Three years ago, I (Rolf Dobelli) began an experiment. I stopped reading and listening to the news. I canceled all newspaper and magazine subscriptions. Television and radio were disposed of. I deleted the news app from my iPhone. I didn’t touch a single free newspaper and deliberately looked the other way when someone on a plane tried to offer me any such reading material. The first weeks were hard. Very hard. I was constantly afraid of missing something. But after a while, I had a new outlook. The result after three years: clearer thoughts, more valuable insights, better decisions, and much more time. And the best thing? I haven’t missed anything important. My social network—not Facebook, the one that exists in the real world consisting of flesh-and-blood friends and acquaintances—works as a news filter and keeps me in the loop.
A dozen reasons exist to give news a wide berth. Here are the top three: First, our brains react disproportionately to different types of information. Scandalous, shocking, people-based, loud, fast-changing details all stimulate us, whereas abstract, complex, and unprocessed information sedates us. News producers capitalize on this. Gripping stories, garish images, and sensational “facts” capture our attention. Recall for a moment their business models: Advertisers buy space and thus finance the news circus on the condition that their ads will be seen. The result: Everything subtle, complex, abstract, and profound must be systematically filtered out, even though such stories are much more relevant to our lives and to our understanding of the world. As a result of news consumption, we walk around with a distorted mental map of the risks and threats we actually face.

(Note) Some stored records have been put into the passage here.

(** [observe] leaves every other id bound as it was and every observer that
    existed before as it was. *)
Theorem observe_frame r1 r2 callback el options w k o :
  k <> generateId r1 r2 ->
  o < length (platform w) ->
  let w1 := world_of (observe r1 r2 callback el options w) in
  JsMap.get k (observers (loader w1)) = JsMap.get k (observers (loader w)) /\
  platform w1 !! o = platform w !! o /\
  sameConfig (loader w1) (loader w).
Proof.
  intros Hk Ho w1. subst w1. rewrite observe_spec.
  unfold world_of, afterObserve. simpl. split; [|split; [|done]].
  - by apply get_set_ne.
  - by apply lookup_app_l.
Qed.

Lemma observe_frame_witness :
  JsMap.get id1 (observers (loader world2))
    = JsMap.get id1 (observers (loader world1)) /\
  platform world2 !! 0 = platform world1 !! 0 /\
  sameConfig (loader world2) (loader world1).
Proof.
  apply (observe_frame "0.k3" "0.9f" (UserFn 4) 8 None world1 id1 0).
  - discriminate.
  - simpl. lia.
Defined.

Lemma delete_set_fresh id v (m : ObserverMap) :
  JsMap.get id m = None -> JsMap.delete id (JsMap.set id v m) = m.
Proof.
  unfold JsMap.delete. induction m as [|[k v'] m IH]; simpl.
  - intros _. rewrite filter_cons. simpl. by destruct (decide (id <> id)).
  - destruct (decide (k = id)) as [|Hk]; [done|]. intros Hg.
    rewrite filter_cons. simpl. destruct (decide (k <> id)); [|done].
    f_equal. by apply IH.
Qed.

Lemma keys_set_fresh id v (m : ObserverMap) :
  JsMap.get id m = None ->
  JsMap.keys (JsMap.set id v m) = JsMap.keys m ++ [id].
Proof.
  intros Hg%get_None_key. rewrite keys_set. by rewrite bool_decide_eq_false_2.
Qed.

(** Registering under an id the map does not hold and then calling the
    returned stop function gives back the loader as it was: the map has its
    former bindings in their former order.  The before-hook runs once with
    the new id as last key, the after-hook once with the former keys, the
    callback never, and the new observer tracks nothing in the end. *)
Theorem observe_then_stop_restores_loader r1 r2 callback el options w :
  JsMap.get (generateId r1 r2) (observers (loader w)) = None ->
  let res := (id <- observe r1 r2 callback el options ;; stop id) w in
  let o := length (platform w) in
  let keys := JsMap.keys (observers (loader w)) in
  loader (world_of res) = loader w /\
  trace_of res =
    [EvNewObserver o (threshold (loader w)) (rootMargin (loader w));
     EvObserve o el;
     EvSet (generateId r1 r2);
     EvBefore (default Noop (supplied options opt_beforeUnobserve)) el o
              (keys ++ [generateId r1 r2]);
     EvUnobserve o el;
     EvDelete (generateId r1 r2);
     EvAfter (default Noop (supplied options opt_afterUnobserve)) el o keys] /\
  count isCallback (trace_of res) = 0 /\
  (forall t, tracks (platform (world_of res)) o t = false).
Proof.
  intros Hfresh res o keys. subst res o keys. unfold bind.
  rewrite observe_spec. unfold stop.
  erewrite unobserve_present; [|apply get_set_eq].
  unfold world_of, trace_of, afterStop, afterObserve. simpl.
  rewrite (delete_set_fresh _ _ _ Hfresh), (keys_set_fresh _ _ _ Hfresh).
  split; [by destruct (loader w)|]. split; [by destruct options|].
  split; [done|]. intros t.
  unfold tracks, Platform.unobserve.
  erewrite update_lookup_eq; [|by apply list_lookup_middle]. simpl.
  apply bool_decide_eq_false. intros Hin%list_elem_of_filter.
  destruct Hin as [Hne Hin]. apply list_elem_of_singleton in Hin. done.
Qed.

Lemma observe_then_stop_restores_loader_witness :
  loader (world_of ((id <- observe "0.k3" "0.9f" (UserFn 4) 8 None ;; stop id)
                      world1))
  = loader world1.
Proof.
  apply (observe_then_stop_restores_loader "0.k3" "0.9f" (UserFn 4) 8 None world1).
  reflexivity.
Defined.

(** ** A registration that draws an id already in the map *)

Lemma values_set_replaced id v r0 r (m : ObserverMap) :
  JsMap.get id m = Some r0 ->
  NoDup (map observer (JsMap.values m)) ->
  r ∈ JsMap.values (JsMap.set id v m) ->
  r = v \/ (r ∈ JsMap.values m /\ observer r <> observer r0).
Proof.
  induction m as [|[k v'] m IH]; simpl; [done|].
  intros Hg [Hv' Hm]%NoDup_cons.
  destruct (decide (k = id)) as [->|Hk]; simpl.
  - injection Hg as ->. intros [->|Hin]%elem_of_cons; [by left|].
    right. split; [by right|]. intros Heq. apply Hv'.
    apply list_elem_of_fmap. eauto.
  - intros [->|Hin]%elem_of_cons.
    + right. split; [left|]. intros Heq. apply Hv'.
      apply list_elem_of_fmap. exists r0. split; [done|].
      by eapply get_Some_value.
    + destruct (IH Hg Hm Hin) as [->|[Hr Hne]]; [by left|].
      right. split; [by right|done].
Qed.

Lemma tracks_disconnectAll_other rs p o t :
  o ∉ map observer rs -> tracks (disconnectAll rs p) o t = tracks p o t.
Proof.
  revert p. induction rs as [|r rs IH]; intros p Ho; [done|].
  simpl in *. apply not_elem_of_cons in Ho as [Hne Ho].
  rewrite IH by done. unfold Platform.disconnect. by apply tracks_update_ne.
Qed.

(** When [observe] draws an id the map already holds, the new record takes
    the place of the old one under the same key: the keys are unchanged and
    no record refers to the old observer any more.  That observer keeps
    tracking what it tracked, and neither the stop function of the id nor
    [disconnect] reaches it. *)
Theorem observe_same_id_orphans_observer r1 r2 callback el options w r0 :
  wf w ->
  JsMap.get (generateId r1 r2) (observers (loader w)) = Some r0 ->
  let id := generateId r1 r2 in
  let w1 := world_of (observe r1 r2 callback el options w) in
  JsMap.keys (observers (loader w1)) = JsMap.keys (observers (loader w)) /\
  JsMap.get id (observers (loader w1)) = Some (newRecord w el options) /\
  (observer r0 ∉ map observer (JsMap.values (observers (loader w1)))) /\
  (forall t,
     tracks (platform w1) (observer r0) t = tracks (platform w) (observer r0) t /\
     tracks (platform (world_of (stop id w1))) (observer r0) t
       = tracks (platform w) (observer r0) t /\
     tracks (platform (world_of (disconnect w1))) (observer r0) t
       = tracks (platform w) (observer r0) t).
Proof.
  intros Hwf Hg id w1. subst id w1. rewrite observe_spec.
  pose proof Hwf as (_ & Hobs & Hlt). rewrite Forall_forall in Hlt.
  assert (Hr0 : observer r0 < length (platform w)).
  { apply Hlt. by eapply get_Some_value. }
  unfold world_of. simpl.
  assert (Hout : observer r0 ∉ map observer
            (JsMap.values (JsMap.set (generateId r1 r2) (newRecord w el options)
                                     (observers (loader w))))).
  { intros (r & Hr & Hin)%list_elem_of_fmap.
    destruct (values_set_replaced _ _ _ _ _ Hg Hobs Hin) as [->|[_ Hne]].
    - simpl in Hr. lia.
    - done. }
  split; [|split; [|split; [done|]]].
  - rewrite keys_set, bool_decide_eq_true_2; [done|]. by eapply get_Some_key.
  - apply get_set_eq.
  - intros t. split; [by apply tracks_app_old|]. split.
    + unfold stop. erewrite unobserve_present; [|apply get_set_eq].
      unfold afterStop, Platform.unobserve, newRecord. simpl.
      rewrite tracks_update_ne by lia. by apply tracks_app_old.
    + rewrite disconnect_spec. simpl.
      rewrite tracks_disconnectAll_other by done. by apply tracks_app_old.
Qed.

Lemma observe_same_id_orphans_observer_witness :
  JsMap.keys (observers (loader worldCollided)) = [id1] /\
  tracks (platform (world_of (disconnect worldCollided))) 0 7 = true.
Proof.
  destruct (observe_same_id_orphans_observer
              "0.abcdefghijklmnopq" "0.xyz" (UserFn 5) 9 None world1
              (mkObserverRecord 0 7 (UserFn 2) (UserFn 3)))
    as (Hkeys & _ & _ & Htracks).
  - apply reachable_wf. exists None,
      [OpObserve "0.abcdefghijklmnopq" "0.xyz" (UserFn 1) 7 (Some sampleOptions)].
    reflexivity.
  - reflexivity.
  - split; [exact Hkeys|]. destruct (Htracks 7) as (_ & _ & Hd). exact Hd.
Defined.

(** ** The handler *)

Lemma unobserveAll_untracked o es p e :
  e ∈ es -> isIntersecting e = true ->
  tracks (unobserveAll o es p) o (target e) = false.
Proof.
  intros Hin He. unfold tracks.
  destruct (p !! o) as [io|] eqn:Hio.
  - rewrite (unobserveAll_lookup_eq _ _ _ _ Hio). simpl.
    apply bool_decide_eq_false. intros [Hout _]%list_elem_of_filter.
    apply Hout. apply list_elem_of_fmap. exists e. split; [done|].
    apply list_elem_of_In, filter_In. split; [|done]. by apply list_elem_of_In.
  - replace (unobserveAll o es p !! o) with (@None IntersectionObserver); [done|].
    symmetry. apply lookup_ge_None. rewrite unobserveAll_length.
    by apply lookup_ge_None.
Qed.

Second, news is irrelevant. In the past twelve months, you have probably consumed about ten thousand news snippets—perhaps as many as thirty per day. Be very honest: Name one of them, just one that helped you make a better decision—for your life, your career, or your business—compared with not having this piece of news. No one I have asked has been able to name more than two useful news stories—out of ten thousand. A miserable result. News organizations assert that their information gives you a competitive advantage. Too many fall for this. In reality, news consumption represents a competitive disadvantage. If news really helped people advance, journalists would be at the top of the income pyramid. They aren’t—quite the opposite.
Third, news is a waste of time. An average human being squanders half a day each week on reading about current affairs. In global terms, this is an immense loss of productivity. Take the 2008 terror attacks in Mumbai. Out of sheer thirst for recognition, terrorists murdered two hundred people. Let’s say a billion people devoted an hour of their time to following the aftermath: They viewed the minute-by-minute updates and listened to the inane chatter of a few “experts” and “commentators.” This is a very realistic “guesstimate” since India has more than a billion inhabitants. Thus our conservative calculation: One billion people multiplied by an hour’s distraction equals one billion hours of work stoppage. If we convert this, we learn that news consumption wasted around two thousand lives—ten times more than the attack. A sarcastic but accurate observation.
I would predict that turning your back on news will benefit you as much as purging any of the other ninety-eight flaws we have covered in the pages of this book. Kick the habit—completely. Instead, read long background articles and books. Yes, nothing beats books for understanding the world.